Work instructions
Look through the listing for the string "Cannot" and copy out every line that holds it.

Records provided
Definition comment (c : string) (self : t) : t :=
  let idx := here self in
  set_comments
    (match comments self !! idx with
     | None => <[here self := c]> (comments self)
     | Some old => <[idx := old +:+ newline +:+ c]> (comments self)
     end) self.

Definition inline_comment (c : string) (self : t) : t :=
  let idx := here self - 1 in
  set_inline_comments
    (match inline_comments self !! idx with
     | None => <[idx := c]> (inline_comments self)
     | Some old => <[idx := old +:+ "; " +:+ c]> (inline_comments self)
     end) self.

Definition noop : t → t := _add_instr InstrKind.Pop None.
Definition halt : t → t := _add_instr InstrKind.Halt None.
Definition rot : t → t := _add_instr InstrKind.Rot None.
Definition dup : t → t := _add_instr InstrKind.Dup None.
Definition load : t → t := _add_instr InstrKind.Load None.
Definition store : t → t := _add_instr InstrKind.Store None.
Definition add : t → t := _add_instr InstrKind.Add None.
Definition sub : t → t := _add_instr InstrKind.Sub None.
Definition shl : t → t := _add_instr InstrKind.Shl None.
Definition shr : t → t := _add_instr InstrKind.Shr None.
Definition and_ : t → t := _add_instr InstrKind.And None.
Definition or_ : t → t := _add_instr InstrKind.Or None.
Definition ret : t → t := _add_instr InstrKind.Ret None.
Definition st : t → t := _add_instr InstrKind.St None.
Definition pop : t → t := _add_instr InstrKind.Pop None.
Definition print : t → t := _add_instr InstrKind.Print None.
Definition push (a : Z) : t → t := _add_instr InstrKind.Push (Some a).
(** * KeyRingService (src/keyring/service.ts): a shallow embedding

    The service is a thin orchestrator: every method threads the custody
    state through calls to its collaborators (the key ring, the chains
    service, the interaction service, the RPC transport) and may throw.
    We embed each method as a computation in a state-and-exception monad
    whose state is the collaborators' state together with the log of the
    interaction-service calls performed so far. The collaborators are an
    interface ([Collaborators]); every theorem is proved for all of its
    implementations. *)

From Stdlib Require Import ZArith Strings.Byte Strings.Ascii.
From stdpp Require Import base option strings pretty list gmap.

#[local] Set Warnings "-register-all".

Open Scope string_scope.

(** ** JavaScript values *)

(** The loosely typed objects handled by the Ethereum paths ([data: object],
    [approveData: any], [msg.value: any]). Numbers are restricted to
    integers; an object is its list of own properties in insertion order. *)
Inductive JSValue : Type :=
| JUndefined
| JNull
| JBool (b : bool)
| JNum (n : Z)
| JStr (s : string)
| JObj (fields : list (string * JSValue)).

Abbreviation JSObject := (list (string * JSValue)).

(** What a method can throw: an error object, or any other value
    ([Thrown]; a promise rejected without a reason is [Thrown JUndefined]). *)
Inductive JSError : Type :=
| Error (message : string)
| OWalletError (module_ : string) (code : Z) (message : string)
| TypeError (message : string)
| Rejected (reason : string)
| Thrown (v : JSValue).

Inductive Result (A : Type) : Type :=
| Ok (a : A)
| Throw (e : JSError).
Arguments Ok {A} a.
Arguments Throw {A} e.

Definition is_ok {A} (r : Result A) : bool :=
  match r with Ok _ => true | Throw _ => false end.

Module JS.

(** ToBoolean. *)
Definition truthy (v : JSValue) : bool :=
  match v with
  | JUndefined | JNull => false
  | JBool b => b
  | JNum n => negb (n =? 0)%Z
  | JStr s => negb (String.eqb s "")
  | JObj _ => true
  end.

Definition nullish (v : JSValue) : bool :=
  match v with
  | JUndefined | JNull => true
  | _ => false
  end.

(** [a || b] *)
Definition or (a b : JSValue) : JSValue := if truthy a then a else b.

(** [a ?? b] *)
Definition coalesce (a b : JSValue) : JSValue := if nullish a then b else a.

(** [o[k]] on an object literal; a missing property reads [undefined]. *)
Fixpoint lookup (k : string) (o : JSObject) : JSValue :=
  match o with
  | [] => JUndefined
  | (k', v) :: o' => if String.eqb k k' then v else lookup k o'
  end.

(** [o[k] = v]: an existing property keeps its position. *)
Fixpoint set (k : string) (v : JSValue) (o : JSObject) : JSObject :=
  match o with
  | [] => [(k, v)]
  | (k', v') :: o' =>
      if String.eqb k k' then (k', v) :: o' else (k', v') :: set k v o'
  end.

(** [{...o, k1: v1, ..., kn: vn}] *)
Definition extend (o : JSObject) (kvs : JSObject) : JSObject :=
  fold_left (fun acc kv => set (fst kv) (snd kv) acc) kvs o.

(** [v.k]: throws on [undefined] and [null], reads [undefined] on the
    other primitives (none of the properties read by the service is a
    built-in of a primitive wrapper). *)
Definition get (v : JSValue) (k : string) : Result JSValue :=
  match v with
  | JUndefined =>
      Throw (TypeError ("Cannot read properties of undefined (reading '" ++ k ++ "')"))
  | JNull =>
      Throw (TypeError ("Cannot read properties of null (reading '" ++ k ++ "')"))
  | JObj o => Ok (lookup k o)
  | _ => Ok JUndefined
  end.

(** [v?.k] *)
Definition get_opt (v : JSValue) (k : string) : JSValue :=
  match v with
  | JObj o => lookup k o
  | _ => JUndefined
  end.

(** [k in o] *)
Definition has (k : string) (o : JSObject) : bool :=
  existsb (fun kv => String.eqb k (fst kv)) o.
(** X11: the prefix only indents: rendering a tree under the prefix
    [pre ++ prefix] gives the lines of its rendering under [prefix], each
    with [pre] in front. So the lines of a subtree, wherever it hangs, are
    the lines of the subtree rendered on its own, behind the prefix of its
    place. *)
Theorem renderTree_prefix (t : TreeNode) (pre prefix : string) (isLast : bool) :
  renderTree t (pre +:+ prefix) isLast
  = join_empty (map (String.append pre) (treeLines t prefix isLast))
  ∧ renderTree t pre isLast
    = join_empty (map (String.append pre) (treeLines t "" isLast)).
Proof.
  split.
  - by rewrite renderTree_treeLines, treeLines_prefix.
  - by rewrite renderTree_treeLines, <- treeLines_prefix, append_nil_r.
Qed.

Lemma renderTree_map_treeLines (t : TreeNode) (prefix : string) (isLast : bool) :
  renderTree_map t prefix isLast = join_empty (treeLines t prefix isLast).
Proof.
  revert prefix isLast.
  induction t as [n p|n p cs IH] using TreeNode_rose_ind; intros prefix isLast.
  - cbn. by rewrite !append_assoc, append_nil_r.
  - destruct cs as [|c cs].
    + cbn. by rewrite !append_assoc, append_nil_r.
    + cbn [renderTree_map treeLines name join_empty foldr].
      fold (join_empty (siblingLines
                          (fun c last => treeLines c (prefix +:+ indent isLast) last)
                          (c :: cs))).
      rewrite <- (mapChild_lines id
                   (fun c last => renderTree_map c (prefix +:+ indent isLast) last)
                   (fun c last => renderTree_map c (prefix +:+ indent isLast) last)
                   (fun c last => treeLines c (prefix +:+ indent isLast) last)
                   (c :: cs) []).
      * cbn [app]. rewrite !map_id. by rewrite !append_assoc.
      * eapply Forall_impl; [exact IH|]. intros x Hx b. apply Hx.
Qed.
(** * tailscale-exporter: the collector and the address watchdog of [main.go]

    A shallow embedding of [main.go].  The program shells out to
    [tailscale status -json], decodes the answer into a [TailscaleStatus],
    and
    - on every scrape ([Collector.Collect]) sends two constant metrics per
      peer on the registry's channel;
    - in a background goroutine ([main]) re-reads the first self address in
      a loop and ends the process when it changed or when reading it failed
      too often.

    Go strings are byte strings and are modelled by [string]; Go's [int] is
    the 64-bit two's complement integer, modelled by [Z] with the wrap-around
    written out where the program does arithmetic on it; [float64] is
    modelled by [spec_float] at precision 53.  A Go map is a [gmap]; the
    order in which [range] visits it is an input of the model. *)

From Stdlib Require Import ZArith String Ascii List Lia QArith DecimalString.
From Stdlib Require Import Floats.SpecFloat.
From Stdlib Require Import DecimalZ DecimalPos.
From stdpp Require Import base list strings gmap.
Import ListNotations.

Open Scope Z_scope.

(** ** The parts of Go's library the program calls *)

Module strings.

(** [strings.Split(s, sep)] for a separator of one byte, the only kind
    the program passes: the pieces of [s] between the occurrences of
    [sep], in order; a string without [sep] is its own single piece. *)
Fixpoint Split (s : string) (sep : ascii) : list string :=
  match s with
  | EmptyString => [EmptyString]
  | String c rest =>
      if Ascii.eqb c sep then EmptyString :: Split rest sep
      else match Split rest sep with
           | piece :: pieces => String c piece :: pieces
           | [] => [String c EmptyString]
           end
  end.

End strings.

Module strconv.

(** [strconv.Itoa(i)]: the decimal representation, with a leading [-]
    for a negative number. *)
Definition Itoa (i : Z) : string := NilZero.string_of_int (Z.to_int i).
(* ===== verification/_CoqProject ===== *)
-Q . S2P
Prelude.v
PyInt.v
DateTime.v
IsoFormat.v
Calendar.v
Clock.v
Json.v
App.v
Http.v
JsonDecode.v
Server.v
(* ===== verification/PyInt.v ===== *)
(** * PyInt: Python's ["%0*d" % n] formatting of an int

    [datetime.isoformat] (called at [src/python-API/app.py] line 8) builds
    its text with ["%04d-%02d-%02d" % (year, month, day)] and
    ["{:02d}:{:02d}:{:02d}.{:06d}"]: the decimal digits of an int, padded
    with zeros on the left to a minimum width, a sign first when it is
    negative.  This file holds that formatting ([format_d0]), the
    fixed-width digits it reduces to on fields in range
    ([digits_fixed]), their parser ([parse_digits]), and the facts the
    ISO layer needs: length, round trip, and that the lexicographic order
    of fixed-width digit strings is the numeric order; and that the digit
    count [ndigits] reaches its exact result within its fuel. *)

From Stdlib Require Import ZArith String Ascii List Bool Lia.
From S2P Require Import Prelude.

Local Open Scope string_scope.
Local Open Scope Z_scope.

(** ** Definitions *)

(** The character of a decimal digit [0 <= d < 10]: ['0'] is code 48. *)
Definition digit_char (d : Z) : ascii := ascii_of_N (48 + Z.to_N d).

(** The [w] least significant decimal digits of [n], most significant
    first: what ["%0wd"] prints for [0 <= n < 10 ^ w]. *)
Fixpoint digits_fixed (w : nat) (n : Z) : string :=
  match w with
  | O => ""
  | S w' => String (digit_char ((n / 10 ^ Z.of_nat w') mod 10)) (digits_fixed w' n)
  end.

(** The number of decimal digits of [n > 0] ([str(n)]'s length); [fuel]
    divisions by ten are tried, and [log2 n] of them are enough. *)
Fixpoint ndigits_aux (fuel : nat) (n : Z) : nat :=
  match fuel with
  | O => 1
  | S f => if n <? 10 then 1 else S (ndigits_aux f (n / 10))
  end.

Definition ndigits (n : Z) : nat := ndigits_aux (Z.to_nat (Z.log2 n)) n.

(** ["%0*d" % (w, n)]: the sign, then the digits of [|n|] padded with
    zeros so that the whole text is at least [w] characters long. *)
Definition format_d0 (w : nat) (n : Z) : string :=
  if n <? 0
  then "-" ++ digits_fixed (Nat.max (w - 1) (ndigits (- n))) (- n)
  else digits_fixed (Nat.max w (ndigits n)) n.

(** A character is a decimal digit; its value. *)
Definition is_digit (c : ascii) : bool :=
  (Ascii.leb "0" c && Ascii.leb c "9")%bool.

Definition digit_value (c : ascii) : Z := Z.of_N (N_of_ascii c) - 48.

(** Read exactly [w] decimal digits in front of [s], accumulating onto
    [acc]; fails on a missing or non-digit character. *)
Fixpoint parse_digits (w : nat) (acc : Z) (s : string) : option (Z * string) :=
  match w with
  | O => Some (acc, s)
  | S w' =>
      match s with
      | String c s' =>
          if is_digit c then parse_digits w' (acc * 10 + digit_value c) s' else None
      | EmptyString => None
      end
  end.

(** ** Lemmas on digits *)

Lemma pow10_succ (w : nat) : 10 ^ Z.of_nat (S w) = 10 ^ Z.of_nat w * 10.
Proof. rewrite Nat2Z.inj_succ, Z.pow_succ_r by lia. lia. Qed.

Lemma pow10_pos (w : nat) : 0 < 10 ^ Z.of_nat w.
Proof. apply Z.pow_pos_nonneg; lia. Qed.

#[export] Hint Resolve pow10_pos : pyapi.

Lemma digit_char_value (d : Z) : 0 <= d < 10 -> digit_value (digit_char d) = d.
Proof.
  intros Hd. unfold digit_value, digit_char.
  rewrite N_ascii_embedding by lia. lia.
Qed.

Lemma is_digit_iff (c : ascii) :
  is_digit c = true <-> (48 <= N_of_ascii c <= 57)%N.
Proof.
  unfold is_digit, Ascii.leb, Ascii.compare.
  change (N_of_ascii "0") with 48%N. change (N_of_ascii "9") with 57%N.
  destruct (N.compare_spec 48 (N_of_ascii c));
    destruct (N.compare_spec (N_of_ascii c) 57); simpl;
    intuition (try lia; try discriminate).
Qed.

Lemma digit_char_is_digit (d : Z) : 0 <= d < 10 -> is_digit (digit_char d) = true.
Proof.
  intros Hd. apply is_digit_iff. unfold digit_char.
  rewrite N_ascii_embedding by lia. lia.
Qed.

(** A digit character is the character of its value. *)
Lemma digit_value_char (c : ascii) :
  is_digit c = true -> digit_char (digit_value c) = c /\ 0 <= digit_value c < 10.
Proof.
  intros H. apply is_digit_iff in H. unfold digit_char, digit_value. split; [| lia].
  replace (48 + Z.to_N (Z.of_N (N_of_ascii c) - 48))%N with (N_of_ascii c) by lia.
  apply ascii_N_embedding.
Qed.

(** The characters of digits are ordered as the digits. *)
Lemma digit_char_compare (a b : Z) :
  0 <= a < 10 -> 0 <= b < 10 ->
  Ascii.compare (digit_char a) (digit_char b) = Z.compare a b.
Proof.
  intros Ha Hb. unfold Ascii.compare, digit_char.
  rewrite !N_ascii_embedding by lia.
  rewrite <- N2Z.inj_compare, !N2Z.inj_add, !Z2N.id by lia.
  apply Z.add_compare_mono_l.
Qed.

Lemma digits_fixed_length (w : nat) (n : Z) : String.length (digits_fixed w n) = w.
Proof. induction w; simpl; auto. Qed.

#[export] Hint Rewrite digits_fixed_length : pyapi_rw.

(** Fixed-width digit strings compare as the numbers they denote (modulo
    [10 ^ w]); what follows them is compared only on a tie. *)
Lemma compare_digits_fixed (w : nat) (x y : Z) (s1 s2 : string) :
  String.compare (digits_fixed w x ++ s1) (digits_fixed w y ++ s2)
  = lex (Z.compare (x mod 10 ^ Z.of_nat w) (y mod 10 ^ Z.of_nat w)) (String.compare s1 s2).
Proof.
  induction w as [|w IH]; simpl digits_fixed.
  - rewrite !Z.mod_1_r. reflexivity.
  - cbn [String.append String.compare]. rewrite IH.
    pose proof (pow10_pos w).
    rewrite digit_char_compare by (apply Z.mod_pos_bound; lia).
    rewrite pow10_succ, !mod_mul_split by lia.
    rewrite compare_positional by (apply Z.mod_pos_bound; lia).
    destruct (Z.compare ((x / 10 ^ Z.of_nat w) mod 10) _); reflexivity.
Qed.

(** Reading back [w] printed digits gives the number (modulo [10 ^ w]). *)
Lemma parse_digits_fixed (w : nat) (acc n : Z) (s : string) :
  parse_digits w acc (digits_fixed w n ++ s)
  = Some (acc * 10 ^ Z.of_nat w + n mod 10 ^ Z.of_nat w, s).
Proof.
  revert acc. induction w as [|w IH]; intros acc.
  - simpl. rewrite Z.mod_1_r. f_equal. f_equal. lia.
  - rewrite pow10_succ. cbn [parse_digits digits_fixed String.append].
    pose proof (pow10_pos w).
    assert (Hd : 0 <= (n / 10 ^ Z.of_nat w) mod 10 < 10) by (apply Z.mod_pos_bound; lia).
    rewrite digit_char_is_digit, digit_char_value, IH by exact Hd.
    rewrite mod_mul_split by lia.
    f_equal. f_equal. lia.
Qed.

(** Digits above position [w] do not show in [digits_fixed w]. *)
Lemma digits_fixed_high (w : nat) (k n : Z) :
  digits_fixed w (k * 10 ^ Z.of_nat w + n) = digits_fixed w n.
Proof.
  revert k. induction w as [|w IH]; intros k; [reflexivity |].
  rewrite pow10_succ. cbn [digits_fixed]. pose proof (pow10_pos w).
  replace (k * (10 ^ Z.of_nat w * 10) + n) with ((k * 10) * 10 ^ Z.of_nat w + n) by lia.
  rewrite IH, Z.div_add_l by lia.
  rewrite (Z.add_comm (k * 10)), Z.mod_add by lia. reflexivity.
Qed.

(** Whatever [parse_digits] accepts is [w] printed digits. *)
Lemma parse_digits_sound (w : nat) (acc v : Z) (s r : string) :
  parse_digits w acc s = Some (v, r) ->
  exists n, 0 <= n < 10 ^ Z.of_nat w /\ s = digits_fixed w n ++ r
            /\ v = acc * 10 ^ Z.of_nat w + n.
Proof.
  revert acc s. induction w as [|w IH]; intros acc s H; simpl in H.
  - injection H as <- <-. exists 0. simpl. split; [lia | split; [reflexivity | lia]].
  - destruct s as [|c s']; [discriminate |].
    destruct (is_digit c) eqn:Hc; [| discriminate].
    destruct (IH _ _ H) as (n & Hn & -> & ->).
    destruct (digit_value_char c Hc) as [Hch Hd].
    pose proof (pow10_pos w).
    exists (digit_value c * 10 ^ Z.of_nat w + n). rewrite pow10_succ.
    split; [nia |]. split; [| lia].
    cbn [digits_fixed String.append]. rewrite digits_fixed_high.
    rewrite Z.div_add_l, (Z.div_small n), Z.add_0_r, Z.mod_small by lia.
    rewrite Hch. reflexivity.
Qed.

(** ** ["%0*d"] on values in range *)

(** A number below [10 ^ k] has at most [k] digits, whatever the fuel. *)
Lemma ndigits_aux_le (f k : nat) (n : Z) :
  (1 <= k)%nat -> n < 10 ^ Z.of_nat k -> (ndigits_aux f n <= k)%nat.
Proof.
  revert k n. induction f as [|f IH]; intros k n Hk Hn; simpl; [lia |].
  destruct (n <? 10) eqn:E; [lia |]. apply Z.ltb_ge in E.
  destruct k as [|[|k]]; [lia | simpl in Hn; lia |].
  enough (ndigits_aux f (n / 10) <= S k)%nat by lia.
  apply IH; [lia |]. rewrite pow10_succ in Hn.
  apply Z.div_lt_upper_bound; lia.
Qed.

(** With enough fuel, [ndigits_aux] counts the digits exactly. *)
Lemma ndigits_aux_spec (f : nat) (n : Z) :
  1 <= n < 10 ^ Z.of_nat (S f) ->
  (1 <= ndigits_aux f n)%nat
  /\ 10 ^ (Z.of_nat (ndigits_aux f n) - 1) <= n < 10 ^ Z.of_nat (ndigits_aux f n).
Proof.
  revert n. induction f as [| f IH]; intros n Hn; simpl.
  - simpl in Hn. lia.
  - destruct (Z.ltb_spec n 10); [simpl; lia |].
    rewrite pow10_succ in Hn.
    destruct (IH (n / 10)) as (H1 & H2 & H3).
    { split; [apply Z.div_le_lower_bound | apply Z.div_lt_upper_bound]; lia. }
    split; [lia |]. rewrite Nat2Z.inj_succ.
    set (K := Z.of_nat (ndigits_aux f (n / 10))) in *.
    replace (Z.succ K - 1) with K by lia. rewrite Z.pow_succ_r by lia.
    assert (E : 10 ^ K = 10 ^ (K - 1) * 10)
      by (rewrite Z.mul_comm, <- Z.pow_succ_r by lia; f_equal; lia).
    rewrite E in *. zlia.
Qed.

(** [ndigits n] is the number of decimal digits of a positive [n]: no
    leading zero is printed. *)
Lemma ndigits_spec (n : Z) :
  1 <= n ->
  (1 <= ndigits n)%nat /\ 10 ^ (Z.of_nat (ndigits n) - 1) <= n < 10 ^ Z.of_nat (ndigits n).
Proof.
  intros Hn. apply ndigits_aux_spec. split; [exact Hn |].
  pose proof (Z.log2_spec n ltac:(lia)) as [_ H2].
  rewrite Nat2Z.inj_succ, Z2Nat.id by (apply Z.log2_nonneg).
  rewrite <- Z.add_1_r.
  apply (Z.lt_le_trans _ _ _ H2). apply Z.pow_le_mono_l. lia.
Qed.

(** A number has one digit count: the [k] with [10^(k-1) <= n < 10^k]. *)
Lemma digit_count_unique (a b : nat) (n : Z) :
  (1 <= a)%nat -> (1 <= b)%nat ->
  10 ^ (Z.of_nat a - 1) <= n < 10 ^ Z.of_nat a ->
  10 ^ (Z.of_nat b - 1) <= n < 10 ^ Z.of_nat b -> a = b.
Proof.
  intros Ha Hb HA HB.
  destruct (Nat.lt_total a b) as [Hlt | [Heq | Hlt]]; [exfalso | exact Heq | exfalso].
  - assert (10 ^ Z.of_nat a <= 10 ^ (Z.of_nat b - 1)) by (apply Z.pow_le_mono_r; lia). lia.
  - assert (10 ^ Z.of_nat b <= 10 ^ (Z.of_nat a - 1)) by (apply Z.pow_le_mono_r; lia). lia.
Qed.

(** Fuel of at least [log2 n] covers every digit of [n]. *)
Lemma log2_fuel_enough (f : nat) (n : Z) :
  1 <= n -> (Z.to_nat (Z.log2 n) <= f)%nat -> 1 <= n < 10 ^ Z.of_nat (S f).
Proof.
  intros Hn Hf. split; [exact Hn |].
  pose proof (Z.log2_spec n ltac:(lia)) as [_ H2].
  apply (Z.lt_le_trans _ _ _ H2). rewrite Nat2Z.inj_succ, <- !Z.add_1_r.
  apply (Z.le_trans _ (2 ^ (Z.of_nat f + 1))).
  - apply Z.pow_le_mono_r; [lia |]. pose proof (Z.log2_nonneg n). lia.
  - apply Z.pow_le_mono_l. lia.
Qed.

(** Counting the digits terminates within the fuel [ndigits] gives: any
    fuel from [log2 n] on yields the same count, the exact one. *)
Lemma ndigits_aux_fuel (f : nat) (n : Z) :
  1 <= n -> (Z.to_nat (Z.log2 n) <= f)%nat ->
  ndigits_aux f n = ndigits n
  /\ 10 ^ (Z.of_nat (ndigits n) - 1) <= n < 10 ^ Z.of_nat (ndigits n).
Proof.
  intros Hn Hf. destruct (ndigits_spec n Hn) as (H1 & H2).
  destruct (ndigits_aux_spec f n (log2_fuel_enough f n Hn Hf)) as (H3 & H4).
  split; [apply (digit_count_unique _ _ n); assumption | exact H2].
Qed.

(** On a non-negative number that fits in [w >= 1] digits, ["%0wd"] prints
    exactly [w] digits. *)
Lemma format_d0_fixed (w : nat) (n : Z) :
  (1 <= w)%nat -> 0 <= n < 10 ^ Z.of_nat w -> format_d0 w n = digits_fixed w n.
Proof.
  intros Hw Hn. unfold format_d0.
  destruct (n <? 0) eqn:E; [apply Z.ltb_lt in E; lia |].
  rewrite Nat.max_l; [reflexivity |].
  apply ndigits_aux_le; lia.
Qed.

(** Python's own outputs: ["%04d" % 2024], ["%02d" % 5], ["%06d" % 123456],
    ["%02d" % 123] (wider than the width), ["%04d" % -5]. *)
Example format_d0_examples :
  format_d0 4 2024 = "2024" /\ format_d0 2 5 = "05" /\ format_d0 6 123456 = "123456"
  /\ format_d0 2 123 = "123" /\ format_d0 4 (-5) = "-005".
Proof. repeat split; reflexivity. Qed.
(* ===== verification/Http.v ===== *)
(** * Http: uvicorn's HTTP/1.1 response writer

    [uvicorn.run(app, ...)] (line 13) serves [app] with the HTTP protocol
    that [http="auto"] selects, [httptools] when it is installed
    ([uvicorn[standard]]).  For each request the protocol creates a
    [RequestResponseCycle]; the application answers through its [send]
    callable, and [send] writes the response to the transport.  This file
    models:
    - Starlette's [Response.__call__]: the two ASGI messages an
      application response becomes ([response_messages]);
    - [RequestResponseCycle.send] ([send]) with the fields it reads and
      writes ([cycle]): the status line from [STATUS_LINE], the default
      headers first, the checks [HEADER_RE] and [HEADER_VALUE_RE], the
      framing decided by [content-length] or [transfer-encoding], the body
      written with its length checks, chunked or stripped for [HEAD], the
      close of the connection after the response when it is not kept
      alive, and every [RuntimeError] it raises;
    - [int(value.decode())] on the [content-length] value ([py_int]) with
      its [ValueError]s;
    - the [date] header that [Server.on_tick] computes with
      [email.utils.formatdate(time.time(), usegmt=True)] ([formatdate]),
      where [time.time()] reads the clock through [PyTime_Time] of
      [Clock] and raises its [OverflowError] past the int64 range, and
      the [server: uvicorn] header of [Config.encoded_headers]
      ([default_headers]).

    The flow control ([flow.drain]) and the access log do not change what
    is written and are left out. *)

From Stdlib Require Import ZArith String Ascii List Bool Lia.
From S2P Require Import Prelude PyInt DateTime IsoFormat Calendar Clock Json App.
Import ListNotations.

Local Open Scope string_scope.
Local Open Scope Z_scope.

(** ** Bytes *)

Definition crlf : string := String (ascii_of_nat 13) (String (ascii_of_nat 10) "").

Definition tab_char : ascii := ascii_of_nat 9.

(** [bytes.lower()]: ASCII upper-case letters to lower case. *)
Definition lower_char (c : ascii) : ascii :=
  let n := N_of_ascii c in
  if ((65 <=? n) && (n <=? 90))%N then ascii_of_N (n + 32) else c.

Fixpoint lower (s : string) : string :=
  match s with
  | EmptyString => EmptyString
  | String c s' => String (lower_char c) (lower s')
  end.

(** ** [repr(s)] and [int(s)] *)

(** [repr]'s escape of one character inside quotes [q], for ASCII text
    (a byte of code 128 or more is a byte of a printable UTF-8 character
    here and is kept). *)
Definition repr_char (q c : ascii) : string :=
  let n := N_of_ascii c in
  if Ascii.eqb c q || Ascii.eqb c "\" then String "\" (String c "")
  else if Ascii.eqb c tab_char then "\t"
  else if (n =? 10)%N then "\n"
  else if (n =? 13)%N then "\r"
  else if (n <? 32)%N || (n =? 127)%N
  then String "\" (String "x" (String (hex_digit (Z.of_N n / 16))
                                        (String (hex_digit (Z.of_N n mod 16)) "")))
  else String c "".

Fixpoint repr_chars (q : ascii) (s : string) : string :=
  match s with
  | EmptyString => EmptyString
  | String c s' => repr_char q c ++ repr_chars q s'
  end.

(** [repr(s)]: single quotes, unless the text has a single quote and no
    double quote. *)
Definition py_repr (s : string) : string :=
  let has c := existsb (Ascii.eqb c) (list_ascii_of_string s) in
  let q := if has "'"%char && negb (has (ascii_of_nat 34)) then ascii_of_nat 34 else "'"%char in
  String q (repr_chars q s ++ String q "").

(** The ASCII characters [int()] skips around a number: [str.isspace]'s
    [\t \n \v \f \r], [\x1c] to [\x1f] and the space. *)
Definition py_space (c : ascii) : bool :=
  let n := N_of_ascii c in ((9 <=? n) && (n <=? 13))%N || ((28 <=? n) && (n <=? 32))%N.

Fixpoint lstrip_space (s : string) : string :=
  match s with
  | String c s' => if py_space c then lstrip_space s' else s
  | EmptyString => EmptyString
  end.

Task output
      Throw (TypeError ("Cannot read properties of undefined (reading '" ++ k ++ "')"))
      Throw (TypeError ("Cannot read properties of null (reading '" ++ k ++ "')"))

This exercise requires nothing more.